> [PROBLEM STATEMENT]:
Which lines of the records below contain the word "bind"? Report each of them in full.

> [LISTED ENTRIES]:
Lemma processMessage_throws now message s e :
  handled s (decodeData JSON_parse message) = Throws e ->
  processMessage JSON_parse now message s = (Raised e, set_lastMessageTime now s, []).
Proof.
  intros Hthrows. unfold processMessage.
  unfold bind at 1, modify at 1. unfold bind at 1.
  rewrite applyDataHandler_run.
  change (handled (set_lastMessageTime now s)) with (handled s).
  by rewrite Hthrows.
Qed.

Lemma processMessages_plain now messages : ∀ s,
  batchConfig_enabled s = false ->
  Forall (fun message =>
            ∃ data, handled s (decodeData JSON_parse message) = Returns data)
         messages ->
  effects (processMessages JSON_parse now messages s)
    = concat (messageEffects JSON_parse s <$> messages).
Proof.
  induction messages as [|message messages IH]; intros s Hoff Hall; [reflexivity|].
  inversion Hall as [|? ? [data Hdata] Hrest]; subst.
  cbn [processMessages]. unfold bind.
  rewrite (processMessage_plain now message s data Hoff Hdata).
  set (s1 := set_buffer _ (set_lastMessageTime now s)).
  specialize (IH s1 Hoff Hrest).
  destruct (processMessages JSON_parse now messages s1) as [[c s2] t2].
  unfold effects in *. cbn [snd fst] in *. rewrite IH. cbn [fmap list_fmap concat].
  reflexivity.
Qed.

End MessageLoop.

> [SOLUTION BELOW]:
  unfold bind at 1, modify at 1. unfold bind at 1.
  cbn [processMessages]. unfold bind.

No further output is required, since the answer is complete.